WHAT YOU WILL DO: Retype the records exactly, with nothing added or dropped.

SUPPLIED DATA:
(** ** The loops follow the machine *)

Ltac follow :=
  repeat
    lazymatch goal with
    | |- _ /\ _ => split
    | H : scalable ?o ?t = _ |- follows _ _ (At (if scalable ?o ?t then _ else _)) _ => rewrite H
    | H : t_kind ?t = _ |- follows _ _ (At (if paced (t_kind ?t) then _ else _)) _ => rewrite H; cbn [paced]
    | H : scalable ?o ?t = _ |- follows _ _ (At (Failed (scalable ?o ?t))) _ => rewrite H
    | |- follows _ _ (At (match ?b with true => _ | false => _ end)) _ => destruct b
    | H : is_std_exception ?e = _ |- follows _ _ _ (if is_std_exception ?e then _ else _) => rewrite H
    | |- follows _ _ _ (match ?b with true => _ | false => _ end) =>
      lazymatch b with
      | true => cbn beta iota
      | false => cbn beta iota
      | _ => first [progress cbn [negb andb] | destruct b]
      end
    | |- follows _ _ _ _ => progress hnf
    | |- forall _, _ => intros ?
    | H : t_kind ?t = _ |- _ = scaler_of (t_kind ?t) => rewrite H
    | H : t_kind ?t = _ |- _ = gate_of (t_kind ?t) => rewrite H
    | H : ?x = _ |- ?x = _ => exact H
    | |- _ = _ => reflexivity
    end.

Lemma workflow_follows o metrics tq sticky t :
  t_kind t = KWorkflow sticky -> follows o t (At Top) (WorkflowLoop.iteration o metrics tq (t_index t)).
Proof.
  intros Hk.
  assert (Hs : scalable o t = WorkflowLoop.scalable o (t_index t)) by (unfold scalable; by rewrite Hk).
  assert (Hr : reports o t = enable_poller_autoscaling o) by (unfold reports; by rewrite Hk, andb_true_r).
  unfold WorkflowLoop.iteration, WorkflowLoop.poll, WorkflowLoop.received, WorkflowLoop.execute,
    WorkflowLoop.failed, gate_gauges, counted, when.
  destruct (WorkflowLoop.scalable o (t_index t)) eqn:Hi.
  - apply andb_true_iff in Hi as [Ha _]. rewrite Ha in Hr |- *. destruct metrics; follow.
  - destruct (enable_poller_autoscaling o), metrics; follow.
Qed.

Lemma activity_follows o metrics tq (session : bool) t :
  t_kind t = (if session then KSession else KActivity) ->
  follows o t (At Top) (ActivityLoop.iteration o metrics tq session (t_index t)).
Proof.
  intros Hk.
  assert (Hs : scalable o t = ActivityLoop.scalable o session (t_index t)).
  { unfold scalable, ActivityLoop.scalable, surplus. rewrite Hk. destruct session; [apply andb_false_r|done]. }
  assert (Hr : reports o t = enable_poller_autoscaling o && negb session).
  { unfold reports. rewrite Hk. by destruct session. }
  unfold ActivityLoop.iteration, ActivityLoop.poll, ActivityLoop.received, ActivityLoop.execute,
    ActivityLoop.failed, ActivityLoop.gate, gate_gauges, counted, when.
  destruct (ActivityLoop.scalable o session (t_index t)) eqn:Hi.
  - apply andb_true_iff in Hi as [Hn [Ha _]%andb_true_iff]. destruct session; [done|].
    rewrite Ha in Hr |- *. destruct metrics; follow.
  - destruct session, (enable_poller_autoscaling o), metrics; follow.
Qed.

Lemma nexus_follows o metrics tq t :
  t_kind t = KNexus -> follows o t (At Top) (NexusLoop.iteration metrics tq).
Proof.
  intros Hk.
  assert (Hs : scalable o t = false) by (unfold scalable; by rewrite Hk, andb_false_r).
  assert (Hr : reports o t = false) by (unfold reports; by rewrite Hk, andb_false_r).
  unfold NexusLoop.iteration, NexusLoop.poll, NexusLoop.received, NexusLoop.execute,
    NexusLoop.failed, counted, when. destruct metrics; follow.
Qed.

Lemma iteration_follows o metrics tq t : follows o t (At Top) (iteration_of o metrics tq t).
Proof.
  unfold iteration_of. destruct (t_kind t) eqn:Hk;
    [by eapply workflow_follows|by apply activity_follows|by apply activity_follows|by apply nexus_follows].
Qed.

SOLVED EXERCISE:
(** ** The loops follow the machine *)

Ltac follow :=
  repeat
    lazymatch goal with
    | |- _ /\ _ => split
    | H : scalable ?o ?t = _ |- follows _ _ (At (if scalable ?o ?t then _ else _)) _ => rewrite H
    | H : t_kind ?t = _ |- follows _ _ (At (if paced (t_kind ?t) then _ else _)) _ => rewrite H; cbn [paced]
    | H : scalable ?o ?t = _ |- follows _ _ (At (Failed (scalable ?o ?t))) _ => rewrite H
    | |- follows _ _ (At (match ?b with true => _ | false => _ end)) _ => destruct b
    | H : is_std_exception ?e = _ |- follows _ _ _ (if is_std_exception ?e then _ else _) => rewrite H
    | |- follows _ _ _ (match ?b with true => _ | false => _ end) =>
      lazymatch b with
      | true => cbn beta iota
      | false => cbn beta iota
      | _ => first [progress cbn [negb andb] | destruct b]
      end
    | |- follows _ _ _ _ => progress hnf
    | |- forall _, _ => intros ?
    | H : t_kind ?t = _ |- _ = scaler_of (t_kind ?t) => rewrite H
    | H : t_kind ?t = _ |- _ = gate_of (t_kind ?t) => rewrite H
    | H : ?x = _ |- ?x = _ => exact H
    | |- _ = _ => reflexivity
    end.

Lemma workflow_follows o metrics tq sticky t :
  t_kind t = KWorkflow sticky -> follows o t (At Top) (WorkflowLoop.iteration o metrics tq (t_index t)).
Proof.
  intros Hk.
  assert (Hs : scalable o t = WorkflowLoop.scalable o (t_index t)) by (unfold scalable; by rewrite Hk).
  assert (Hr : reports o t = enable_poller_autoscaling o) by (unfold reports; by rewrite Hk, andb_true_r).
  unfold WorkflowLoop.iteration, WorkflowLoop.poll, WorkflowLoop.received, WorkflowLoop.execute,
    WorkflowLoop.failed, gate_gauges, counted, when.
  destruct (WorkflowLoop.scalable o (t_index t)) eqn:Hi.
  - apply andb_true_iff in Hi as [Ha _]. rewrite Ha in Hr |- *. destruct metrics; follow.
  - destruct (enable_poller_autoscaling o), metrics; follow.
Qed.

Lemma activity_follows o metrics tq (session : bool) t :
  t_kind t = (if session then KSession else KActivity) ->
  follows o t (At Top) (ActivityLoop.iteration o metrics tq session (t_index t)).
Proof.
  intros Hk.
  assert (Hs : scalable o t = ActivityLoop.scalable o session (t_index t)).
  { unfold scalable, ActivityLoop.scalable, surplus. rewrite Hk. destruct session; [apply andb_false_r|done]. }
  assert (Hr : reports o t = enable_poller_autoscaling o && negb session).
  { unfold reports. rewrite Hk. by destruct session. }
  unfold ActivityLoop.iteration, ActivityLoop.poll, ActivityLoop.received, ActivityLoop.execute,
    ActivityLoop.failed, ActivityLoop.gate, gate_gauges, counted, when.
  destruct (ActivityLoop.scalable o session (t_index t)) eqn:Hi.
  - apply andb_true_iff in Hi as [Hn [Ha _]%andb_true_iff]. destruct session; [done|].
    rewrite Ha in Hr |- *. destruct metrics; follow.
  - destruct session, (enable_poller_autoscaling o), metrics; follow.
Qed.

Lemma nexus_follows o metrics tq t :
  t_kind t = KNexus -> follows o t (At Top) (NexusLoop.iteration metrics tq).
Proof.
  intros Hk.
  assert (Hs : scalable o t = false) by (unfold scalable; by rewrite Hk, andb_false_r).
  assert (Hr : reports o t = false) by (unfold reports; by rewrite Hk, andb_false_r).
  unfold NexusLoop.iteration, NexusLoop.poll, NexusLoop.received, NexusLoop.execute,
    NexusLoop.failed, counted, when. destruct metrics; follow.
Qed.

Lemma iteration_follows o metrics tq t : follows o t (At Top) (iteration_of o metrics tq t).
Proof.
  unfold iteration_of. destruct (t_kind t) eqn:Hk;
    [by eapply workflow_follows|by apply activity_follows|by apply activity_follows|by apply nexus_follows].
Qed.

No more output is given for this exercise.